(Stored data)
---------------
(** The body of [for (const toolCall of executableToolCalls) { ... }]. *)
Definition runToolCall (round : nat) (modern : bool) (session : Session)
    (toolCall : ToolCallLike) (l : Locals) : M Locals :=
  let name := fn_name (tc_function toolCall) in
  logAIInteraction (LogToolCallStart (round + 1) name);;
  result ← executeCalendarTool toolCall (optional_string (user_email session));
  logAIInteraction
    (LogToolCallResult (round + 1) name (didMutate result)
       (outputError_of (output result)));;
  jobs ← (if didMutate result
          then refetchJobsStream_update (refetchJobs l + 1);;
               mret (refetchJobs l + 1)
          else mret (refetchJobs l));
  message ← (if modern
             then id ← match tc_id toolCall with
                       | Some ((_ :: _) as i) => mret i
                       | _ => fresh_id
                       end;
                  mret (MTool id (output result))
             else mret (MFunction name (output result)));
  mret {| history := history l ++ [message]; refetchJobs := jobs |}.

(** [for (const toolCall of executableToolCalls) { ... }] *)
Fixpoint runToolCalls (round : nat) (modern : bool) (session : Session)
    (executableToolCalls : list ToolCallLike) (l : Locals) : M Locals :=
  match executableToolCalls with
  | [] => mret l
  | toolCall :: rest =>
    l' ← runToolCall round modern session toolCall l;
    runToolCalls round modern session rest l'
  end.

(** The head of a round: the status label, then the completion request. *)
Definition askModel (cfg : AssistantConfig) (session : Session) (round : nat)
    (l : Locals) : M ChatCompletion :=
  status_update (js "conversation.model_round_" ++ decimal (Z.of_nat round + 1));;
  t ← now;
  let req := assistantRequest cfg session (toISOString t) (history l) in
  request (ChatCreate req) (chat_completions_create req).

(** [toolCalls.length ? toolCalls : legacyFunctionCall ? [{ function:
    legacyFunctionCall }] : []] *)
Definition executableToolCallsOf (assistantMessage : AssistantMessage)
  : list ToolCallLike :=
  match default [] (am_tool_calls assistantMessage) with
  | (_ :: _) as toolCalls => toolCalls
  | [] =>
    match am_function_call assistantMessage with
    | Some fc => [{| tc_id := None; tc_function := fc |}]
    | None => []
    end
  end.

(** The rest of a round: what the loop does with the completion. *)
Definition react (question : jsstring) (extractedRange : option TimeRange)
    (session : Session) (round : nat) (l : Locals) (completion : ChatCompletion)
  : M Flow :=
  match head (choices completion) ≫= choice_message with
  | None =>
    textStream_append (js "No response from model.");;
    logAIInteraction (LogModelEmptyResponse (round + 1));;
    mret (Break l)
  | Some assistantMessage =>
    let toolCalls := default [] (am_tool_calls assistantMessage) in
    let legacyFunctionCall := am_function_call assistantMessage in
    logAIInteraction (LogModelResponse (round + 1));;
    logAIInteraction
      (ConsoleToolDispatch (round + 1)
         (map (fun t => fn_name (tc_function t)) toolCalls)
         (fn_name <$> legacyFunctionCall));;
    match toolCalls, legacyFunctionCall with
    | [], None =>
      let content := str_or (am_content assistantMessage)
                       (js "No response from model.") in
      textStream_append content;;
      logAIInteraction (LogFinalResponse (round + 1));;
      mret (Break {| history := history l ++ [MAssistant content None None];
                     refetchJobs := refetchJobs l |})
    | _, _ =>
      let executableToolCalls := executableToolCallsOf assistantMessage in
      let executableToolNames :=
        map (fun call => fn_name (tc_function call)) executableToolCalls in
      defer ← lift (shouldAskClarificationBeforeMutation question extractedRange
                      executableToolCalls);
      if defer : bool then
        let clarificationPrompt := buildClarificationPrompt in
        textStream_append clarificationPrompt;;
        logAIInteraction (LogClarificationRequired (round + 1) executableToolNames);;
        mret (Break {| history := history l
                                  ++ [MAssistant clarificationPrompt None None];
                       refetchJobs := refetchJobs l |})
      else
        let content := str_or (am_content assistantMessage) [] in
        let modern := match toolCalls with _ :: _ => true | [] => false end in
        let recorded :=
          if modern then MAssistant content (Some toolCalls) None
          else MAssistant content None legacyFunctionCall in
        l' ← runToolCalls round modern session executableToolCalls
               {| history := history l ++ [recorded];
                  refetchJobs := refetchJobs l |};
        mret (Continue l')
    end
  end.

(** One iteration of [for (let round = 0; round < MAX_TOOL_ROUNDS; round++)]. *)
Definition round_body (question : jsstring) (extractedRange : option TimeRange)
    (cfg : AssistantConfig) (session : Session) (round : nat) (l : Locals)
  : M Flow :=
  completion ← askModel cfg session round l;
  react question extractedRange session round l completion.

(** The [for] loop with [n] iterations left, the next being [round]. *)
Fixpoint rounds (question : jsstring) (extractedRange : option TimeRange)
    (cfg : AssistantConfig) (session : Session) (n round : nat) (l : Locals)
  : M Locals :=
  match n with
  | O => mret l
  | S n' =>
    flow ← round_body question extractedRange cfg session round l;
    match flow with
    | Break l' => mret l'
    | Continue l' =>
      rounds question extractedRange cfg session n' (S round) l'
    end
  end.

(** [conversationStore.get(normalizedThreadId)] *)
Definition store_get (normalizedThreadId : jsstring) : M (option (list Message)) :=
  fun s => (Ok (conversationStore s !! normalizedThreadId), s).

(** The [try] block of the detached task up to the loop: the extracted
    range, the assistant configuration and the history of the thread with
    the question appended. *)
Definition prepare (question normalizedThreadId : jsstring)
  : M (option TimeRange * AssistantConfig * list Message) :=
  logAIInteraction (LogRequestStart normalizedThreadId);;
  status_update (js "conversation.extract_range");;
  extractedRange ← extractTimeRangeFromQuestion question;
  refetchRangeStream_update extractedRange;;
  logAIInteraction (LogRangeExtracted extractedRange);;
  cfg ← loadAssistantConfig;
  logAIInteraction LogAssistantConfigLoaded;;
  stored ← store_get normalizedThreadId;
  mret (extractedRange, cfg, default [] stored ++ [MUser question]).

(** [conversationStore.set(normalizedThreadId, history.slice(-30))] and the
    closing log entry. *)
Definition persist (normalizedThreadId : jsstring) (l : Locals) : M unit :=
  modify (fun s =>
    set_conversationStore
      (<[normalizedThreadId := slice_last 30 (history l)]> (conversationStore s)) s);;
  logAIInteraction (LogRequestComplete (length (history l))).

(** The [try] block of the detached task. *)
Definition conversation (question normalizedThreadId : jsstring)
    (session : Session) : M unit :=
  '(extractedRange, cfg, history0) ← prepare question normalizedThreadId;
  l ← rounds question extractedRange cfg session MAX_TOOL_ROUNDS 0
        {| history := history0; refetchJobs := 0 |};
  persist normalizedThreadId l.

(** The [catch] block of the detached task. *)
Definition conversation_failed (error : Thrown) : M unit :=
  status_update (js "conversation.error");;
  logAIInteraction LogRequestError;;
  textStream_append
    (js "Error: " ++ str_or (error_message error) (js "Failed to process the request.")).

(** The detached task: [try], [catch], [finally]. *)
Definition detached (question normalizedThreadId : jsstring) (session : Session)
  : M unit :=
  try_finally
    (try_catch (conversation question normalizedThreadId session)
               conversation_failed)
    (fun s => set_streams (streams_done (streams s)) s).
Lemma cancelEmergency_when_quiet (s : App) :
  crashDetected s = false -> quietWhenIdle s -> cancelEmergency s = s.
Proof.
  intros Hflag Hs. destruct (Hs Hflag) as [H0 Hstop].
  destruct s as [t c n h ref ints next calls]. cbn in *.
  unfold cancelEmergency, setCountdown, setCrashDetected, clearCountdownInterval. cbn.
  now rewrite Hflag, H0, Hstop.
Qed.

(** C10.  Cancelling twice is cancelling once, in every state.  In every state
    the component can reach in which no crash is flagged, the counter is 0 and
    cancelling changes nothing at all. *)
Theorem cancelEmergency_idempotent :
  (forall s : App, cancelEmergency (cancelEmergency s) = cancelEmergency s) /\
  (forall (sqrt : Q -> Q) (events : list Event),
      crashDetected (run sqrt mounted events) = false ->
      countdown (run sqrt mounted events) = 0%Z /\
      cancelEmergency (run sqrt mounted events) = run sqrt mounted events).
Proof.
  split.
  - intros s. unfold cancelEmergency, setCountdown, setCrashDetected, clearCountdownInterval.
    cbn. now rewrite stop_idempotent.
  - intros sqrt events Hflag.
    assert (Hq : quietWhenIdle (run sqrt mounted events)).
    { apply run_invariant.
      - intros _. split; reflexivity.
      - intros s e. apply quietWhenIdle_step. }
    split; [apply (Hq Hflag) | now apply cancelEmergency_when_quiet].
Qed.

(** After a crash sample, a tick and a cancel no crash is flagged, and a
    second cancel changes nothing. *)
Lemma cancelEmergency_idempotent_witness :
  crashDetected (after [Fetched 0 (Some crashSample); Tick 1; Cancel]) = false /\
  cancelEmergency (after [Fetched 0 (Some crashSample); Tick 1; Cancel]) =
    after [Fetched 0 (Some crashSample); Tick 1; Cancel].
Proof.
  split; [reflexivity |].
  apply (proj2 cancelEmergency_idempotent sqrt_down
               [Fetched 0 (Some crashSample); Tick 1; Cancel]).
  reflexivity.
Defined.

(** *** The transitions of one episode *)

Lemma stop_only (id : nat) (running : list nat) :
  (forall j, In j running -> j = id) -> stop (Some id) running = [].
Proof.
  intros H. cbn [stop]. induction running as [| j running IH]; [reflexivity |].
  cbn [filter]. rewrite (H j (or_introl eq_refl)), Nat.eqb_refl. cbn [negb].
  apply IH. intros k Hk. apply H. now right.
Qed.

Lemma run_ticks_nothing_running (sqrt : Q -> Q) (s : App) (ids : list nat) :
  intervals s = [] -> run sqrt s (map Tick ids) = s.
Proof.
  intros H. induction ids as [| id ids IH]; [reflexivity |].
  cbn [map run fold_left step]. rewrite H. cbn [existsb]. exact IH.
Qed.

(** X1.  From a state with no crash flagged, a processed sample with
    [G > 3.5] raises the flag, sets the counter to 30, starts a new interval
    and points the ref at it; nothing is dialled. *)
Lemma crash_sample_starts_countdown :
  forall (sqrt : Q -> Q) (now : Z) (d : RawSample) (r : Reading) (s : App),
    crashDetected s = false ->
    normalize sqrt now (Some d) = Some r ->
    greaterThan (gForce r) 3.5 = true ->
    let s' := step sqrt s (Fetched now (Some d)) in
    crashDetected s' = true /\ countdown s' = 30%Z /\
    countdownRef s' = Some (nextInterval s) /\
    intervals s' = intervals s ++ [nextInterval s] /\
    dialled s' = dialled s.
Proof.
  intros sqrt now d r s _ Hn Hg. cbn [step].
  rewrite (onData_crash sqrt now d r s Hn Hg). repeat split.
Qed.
---------------
# [Exercise directions]
Search the entries for the word "prepare". Copy every line where it occurs.

# [Answer to this task]
Definition prepare (question normalizedThreadId : jsstring)
  '(extractedRange, cfg, history0) ← prepare question normalizedThreadId;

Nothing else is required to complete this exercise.